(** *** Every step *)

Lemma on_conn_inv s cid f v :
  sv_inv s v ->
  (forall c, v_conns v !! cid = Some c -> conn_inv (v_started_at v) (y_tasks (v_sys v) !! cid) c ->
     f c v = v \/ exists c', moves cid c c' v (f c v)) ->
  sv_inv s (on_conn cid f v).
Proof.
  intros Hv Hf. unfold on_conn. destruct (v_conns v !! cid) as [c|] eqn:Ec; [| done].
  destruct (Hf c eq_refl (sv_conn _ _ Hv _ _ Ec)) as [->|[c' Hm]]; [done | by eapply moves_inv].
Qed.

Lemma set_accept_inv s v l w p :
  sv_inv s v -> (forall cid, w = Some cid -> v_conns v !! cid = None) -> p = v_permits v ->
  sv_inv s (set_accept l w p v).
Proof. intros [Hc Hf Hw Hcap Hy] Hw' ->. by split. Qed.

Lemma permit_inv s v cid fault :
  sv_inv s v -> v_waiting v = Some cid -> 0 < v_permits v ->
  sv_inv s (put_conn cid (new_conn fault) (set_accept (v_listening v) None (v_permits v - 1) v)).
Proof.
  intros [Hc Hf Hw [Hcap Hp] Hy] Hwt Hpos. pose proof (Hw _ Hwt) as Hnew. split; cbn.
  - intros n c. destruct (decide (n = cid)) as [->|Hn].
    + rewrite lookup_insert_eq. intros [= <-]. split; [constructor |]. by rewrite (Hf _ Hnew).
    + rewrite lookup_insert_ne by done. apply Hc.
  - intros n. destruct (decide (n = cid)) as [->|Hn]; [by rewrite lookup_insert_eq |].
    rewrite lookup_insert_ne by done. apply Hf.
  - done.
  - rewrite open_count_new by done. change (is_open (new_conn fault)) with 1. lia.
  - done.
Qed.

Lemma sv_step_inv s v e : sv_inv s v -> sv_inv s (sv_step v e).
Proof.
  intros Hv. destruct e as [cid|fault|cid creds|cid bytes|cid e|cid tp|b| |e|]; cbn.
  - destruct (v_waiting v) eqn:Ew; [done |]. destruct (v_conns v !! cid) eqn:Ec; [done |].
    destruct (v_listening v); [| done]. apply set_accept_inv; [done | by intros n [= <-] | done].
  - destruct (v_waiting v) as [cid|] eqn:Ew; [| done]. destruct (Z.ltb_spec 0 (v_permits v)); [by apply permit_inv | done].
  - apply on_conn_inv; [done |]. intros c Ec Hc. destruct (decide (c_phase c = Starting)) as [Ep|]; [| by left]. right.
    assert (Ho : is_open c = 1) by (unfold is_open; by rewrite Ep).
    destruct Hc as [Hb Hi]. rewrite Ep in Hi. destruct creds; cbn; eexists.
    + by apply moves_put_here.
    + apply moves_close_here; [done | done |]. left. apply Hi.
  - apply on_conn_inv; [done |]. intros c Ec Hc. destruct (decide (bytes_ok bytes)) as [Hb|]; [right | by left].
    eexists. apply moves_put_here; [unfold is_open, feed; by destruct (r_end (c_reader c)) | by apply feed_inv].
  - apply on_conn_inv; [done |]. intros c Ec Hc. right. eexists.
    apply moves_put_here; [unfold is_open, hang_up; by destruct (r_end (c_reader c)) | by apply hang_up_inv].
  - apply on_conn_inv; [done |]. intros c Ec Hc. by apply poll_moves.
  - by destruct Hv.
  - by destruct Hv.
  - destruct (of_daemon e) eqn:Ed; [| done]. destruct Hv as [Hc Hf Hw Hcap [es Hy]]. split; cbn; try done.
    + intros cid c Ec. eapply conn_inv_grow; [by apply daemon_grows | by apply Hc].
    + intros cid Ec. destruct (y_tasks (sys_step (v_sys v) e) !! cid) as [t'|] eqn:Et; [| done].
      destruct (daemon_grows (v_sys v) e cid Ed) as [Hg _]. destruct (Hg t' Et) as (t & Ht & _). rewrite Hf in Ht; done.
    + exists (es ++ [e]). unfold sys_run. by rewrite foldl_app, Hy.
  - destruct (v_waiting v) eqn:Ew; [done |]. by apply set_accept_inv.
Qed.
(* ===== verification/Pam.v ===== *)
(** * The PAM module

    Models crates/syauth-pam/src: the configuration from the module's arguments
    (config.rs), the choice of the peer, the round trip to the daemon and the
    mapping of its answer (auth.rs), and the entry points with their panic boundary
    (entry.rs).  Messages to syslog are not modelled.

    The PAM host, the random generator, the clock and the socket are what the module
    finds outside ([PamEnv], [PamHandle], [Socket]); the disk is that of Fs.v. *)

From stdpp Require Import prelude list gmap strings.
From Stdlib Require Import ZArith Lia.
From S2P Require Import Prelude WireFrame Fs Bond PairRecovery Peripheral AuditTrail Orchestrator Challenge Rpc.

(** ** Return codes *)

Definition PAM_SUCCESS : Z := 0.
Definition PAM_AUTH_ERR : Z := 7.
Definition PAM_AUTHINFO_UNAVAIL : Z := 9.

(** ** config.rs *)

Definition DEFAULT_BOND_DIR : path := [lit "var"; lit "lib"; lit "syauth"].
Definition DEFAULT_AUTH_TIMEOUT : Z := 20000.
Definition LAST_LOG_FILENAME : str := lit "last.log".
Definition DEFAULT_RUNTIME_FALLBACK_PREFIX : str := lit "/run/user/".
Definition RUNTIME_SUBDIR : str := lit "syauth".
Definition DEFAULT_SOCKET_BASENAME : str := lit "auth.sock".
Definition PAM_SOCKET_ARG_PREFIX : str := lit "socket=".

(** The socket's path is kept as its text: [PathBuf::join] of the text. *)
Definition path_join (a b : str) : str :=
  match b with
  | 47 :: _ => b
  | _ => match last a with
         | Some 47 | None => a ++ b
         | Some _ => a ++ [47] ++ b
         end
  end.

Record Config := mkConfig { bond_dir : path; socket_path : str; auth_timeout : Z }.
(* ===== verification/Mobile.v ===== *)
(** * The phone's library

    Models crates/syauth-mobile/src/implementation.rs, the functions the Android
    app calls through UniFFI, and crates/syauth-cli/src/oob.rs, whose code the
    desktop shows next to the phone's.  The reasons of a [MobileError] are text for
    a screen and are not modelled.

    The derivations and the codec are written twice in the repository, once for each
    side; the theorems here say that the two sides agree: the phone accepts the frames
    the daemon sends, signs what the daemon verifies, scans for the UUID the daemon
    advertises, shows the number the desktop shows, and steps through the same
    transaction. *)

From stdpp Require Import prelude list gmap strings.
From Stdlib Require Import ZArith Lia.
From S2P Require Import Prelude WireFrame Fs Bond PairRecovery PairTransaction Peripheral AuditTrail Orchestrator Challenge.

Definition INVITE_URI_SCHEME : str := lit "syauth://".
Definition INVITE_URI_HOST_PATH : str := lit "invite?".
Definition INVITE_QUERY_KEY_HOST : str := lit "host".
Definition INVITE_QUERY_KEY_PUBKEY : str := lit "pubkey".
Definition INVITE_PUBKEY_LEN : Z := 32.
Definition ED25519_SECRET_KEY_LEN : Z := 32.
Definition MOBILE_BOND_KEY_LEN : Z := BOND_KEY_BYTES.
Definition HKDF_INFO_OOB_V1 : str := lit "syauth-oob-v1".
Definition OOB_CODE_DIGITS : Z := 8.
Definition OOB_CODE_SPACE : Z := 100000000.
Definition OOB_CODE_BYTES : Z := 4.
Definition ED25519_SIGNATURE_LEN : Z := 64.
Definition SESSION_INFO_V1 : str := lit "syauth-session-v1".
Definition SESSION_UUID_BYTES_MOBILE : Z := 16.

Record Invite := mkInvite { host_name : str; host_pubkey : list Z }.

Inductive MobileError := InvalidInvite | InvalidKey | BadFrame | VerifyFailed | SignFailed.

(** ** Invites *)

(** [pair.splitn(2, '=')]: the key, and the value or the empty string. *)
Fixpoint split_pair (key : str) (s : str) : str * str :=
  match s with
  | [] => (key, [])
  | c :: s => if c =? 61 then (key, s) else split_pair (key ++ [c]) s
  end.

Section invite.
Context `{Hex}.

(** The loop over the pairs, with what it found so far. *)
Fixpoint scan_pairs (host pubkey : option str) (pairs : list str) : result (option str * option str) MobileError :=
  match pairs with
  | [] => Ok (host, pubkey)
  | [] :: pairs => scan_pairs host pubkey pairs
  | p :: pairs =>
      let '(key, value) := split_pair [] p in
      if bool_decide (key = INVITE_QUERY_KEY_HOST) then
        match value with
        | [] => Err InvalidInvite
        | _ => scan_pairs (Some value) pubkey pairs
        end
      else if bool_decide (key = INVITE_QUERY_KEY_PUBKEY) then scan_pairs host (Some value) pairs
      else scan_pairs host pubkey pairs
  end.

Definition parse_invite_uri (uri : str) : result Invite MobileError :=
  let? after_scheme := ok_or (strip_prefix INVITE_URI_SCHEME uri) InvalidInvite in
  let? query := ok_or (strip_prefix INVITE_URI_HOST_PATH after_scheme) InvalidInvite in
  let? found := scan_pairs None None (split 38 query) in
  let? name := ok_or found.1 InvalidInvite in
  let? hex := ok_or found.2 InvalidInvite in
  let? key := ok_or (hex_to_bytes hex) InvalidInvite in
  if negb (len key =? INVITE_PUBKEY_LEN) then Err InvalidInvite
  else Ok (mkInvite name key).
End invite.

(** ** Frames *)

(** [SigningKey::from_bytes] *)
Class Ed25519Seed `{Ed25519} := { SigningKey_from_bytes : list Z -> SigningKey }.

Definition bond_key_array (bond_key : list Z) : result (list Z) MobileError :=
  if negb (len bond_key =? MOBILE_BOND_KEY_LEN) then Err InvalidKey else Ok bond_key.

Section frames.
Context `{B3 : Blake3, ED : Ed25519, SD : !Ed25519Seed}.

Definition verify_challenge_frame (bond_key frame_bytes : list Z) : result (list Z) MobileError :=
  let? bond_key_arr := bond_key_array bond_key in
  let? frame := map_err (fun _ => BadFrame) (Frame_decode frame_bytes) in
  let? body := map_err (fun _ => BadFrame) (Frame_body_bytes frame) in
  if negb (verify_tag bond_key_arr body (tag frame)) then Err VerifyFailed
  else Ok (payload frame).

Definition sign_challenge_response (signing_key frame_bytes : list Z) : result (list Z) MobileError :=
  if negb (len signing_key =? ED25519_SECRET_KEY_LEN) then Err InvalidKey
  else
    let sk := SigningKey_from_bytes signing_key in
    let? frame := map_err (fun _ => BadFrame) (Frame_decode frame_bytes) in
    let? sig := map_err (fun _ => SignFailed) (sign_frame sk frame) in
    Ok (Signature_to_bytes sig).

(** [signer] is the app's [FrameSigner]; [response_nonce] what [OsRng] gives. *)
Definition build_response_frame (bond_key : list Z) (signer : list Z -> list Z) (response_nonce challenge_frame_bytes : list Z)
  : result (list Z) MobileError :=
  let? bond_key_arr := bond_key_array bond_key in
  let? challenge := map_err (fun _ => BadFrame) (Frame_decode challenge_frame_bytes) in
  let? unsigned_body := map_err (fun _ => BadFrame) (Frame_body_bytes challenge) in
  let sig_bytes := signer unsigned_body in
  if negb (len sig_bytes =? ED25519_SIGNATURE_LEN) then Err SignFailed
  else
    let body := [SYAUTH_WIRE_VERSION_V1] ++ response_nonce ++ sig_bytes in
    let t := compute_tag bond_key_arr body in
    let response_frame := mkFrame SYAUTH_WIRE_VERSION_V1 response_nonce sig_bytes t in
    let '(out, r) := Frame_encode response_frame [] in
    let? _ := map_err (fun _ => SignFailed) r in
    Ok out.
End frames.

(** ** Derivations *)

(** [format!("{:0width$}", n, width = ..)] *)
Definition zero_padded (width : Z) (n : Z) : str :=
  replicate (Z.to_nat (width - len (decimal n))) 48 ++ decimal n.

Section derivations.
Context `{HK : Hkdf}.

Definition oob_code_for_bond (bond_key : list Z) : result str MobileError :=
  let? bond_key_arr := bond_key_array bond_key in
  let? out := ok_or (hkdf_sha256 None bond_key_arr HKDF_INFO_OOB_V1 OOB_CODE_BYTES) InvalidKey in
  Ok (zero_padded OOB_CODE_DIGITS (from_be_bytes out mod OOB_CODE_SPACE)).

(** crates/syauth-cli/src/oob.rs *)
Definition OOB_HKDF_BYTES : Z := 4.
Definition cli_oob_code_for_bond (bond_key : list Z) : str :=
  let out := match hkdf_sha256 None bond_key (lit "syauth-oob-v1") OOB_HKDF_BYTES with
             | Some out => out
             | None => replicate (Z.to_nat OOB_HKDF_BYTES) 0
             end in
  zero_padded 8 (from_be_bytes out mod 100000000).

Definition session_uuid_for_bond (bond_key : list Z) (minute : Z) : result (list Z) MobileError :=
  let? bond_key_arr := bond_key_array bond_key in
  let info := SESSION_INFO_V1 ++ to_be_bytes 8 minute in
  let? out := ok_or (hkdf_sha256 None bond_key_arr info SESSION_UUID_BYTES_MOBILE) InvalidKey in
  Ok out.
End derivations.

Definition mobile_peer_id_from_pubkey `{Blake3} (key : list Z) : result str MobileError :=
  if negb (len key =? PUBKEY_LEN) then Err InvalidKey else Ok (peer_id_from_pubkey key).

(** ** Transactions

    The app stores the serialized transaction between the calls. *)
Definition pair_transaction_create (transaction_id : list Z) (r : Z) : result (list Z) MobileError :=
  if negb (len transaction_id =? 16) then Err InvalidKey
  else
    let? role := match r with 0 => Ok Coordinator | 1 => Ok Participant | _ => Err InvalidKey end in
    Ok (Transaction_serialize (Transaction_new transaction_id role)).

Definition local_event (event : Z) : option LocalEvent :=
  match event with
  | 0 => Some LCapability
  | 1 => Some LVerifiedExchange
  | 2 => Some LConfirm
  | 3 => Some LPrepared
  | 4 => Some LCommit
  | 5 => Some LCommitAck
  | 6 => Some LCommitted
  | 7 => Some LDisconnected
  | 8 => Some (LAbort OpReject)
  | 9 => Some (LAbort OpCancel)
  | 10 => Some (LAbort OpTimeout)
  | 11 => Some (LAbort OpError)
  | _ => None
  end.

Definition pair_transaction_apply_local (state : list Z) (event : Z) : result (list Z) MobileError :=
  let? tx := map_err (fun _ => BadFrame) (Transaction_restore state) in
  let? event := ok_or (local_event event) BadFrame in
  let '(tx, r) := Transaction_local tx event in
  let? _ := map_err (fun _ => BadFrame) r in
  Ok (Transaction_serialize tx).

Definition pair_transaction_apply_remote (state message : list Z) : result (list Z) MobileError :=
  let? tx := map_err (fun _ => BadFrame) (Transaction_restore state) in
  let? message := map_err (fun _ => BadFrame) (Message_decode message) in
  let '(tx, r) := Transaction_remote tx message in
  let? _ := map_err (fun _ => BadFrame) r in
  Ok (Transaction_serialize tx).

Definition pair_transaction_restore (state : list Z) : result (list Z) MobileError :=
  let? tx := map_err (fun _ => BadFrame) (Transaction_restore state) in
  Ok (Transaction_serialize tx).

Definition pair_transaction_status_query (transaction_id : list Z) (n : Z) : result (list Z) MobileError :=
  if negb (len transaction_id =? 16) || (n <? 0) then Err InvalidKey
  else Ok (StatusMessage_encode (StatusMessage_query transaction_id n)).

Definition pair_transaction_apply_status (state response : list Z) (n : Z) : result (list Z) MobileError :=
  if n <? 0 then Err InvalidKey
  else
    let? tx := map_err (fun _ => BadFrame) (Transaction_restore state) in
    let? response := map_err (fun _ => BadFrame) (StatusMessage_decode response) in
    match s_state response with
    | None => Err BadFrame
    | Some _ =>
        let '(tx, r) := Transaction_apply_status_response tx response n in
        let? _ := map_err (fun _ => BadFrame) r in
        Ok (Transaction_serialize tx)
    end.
********************
Whenever a line above contains "None", copy that line.

### Expected output:
  sv_inv s v -> (forall cid, w = Some cid -> v_conns v !! cid = None) -> p = v_permits v ->
  sv_inv s (put_conn cid (new_conn fault) (set_accept (v_listening v) None (v_permits v - 1) v)).
         | Some 47 | None => a ++ b
  let? found := scan_pairs None None (split 38 query) in
  let? out := ok_or (hkdf_sha256 None bond_key_arr HKDF_INFO_OOB_V1 OOB_CODE_BYTES) InvalidKey in
  let out := match hkdf_sha256 None bond_key (lit "syauth-oob-v1") OOB_HKDF_BYTES with
             | None => replicate (Z.to_nat OOB_HKDF_BYTES) 0
  let? out := ok_or (hkdf_sha256 None bond_key_arr info SESSION_UUID_BYTES_MOBILE) InvalidKey in
  | _ => None
    | None => Err BadFrame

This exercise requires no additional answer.